**Your assignment:** After finding the line that contains "intros Hs Hl. unfold canonical_cuts." in the material below, print that line and all subsequent lines exactly, up to and including the last.

**Data for the task:**

* * * * *

(** Ascending cuts beyond the bound are refused for their number. *)
Lemma canonical_cuts_over cuts :
  StronglySorted clt (key <$> cuts) → max < len cuts → canonical_cuts key max conflict over cuts = Err (Message over).
Proof using All.
  intros Hs Hl. unfold canonical_cuts.
  rewrite (sort_by_key_id key) by (by apply (sorted_by_key_fmap cle key), strict_sorted).
  rewrite strict_keys_dedup by done. rewrite (proj2 (any_adjacent_strict _ (strict_sorted _ Hs))) by done.
  by rewrite bool_decide_true.
Qed.

Lemma canonical_cuts_fixed cuts :
  canonical_cuts key max conflict over cuts = Ok cuts ↔ cuts_canonical key max cuts.
Proof using All. split; [by intros [? _]%canonical_cuts_Ok|apply canonical_cuts_id]. Qed.
End CanonicalCuts.

(** A set of cuts with pairwise distinct keys, whatever its order and duplicates, has one
    canonical array. *)
Lemma canonical_cuts_Forall {K A} `{TotalCmp K, EqDecision K, EqDecision A} (key : A → K) max conflict over cuts out (P : A → Prop) :
  canonical_cuts key max conflict over cuts = Ok out → Forall P cuts → Forall P out.
Proof.
  intros [_ Hin]%canonical_cuts_Ok HP. apply Forall_forall. intros c Hc%Hin.
  by rewrite Forall_forall in HP; apply HP.
Qed.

* * * * *

**Result of the exercise:**
  intros Hs Hl. unfold canonical_cuts.
  rewrite (sort_by_key_id key) by (by apply (sorted_by_key_fmap cle key), strict_sorted).
  rewrite strict_keys_dedup by done. rewrite (proj2 (any_adjacent_strict _ (strict_sorted _ Hs))) by done.
  by rewrite bool_decide_true.
Qed.

Lemma canonical_cuts_fixed cuts :
  canonical_cuts key max conflict over cuts = Ok cuts ↔ cuts_canonical key max cuts.
Proof using All. split; [by intros [? _]%canonical_cuts_Ok|apply canonical_cuts_id]. Qed.
End CanonicalCuts.

(** A set of cuts with pairwise distinct keys, whatever its order and duplicates, has one
    canonical array. *)
Lemma canonical_cuts_Forall {K A} `{TotalCmp K, EqDecision K, EqDecision A} (key : A → K) max conflict over cuts out (P : A → Prop) :
  canonical_cuts key max conflict over cuts = Ok out → Forall P cuts → Forall P out.
Proof.
  intros [_ Hin]%canonical_cuts_Ok HP. apply Forall_forall. intros c Hc%Hin.
  by rewrite Forall_forall in HP; apply HP.
Qed.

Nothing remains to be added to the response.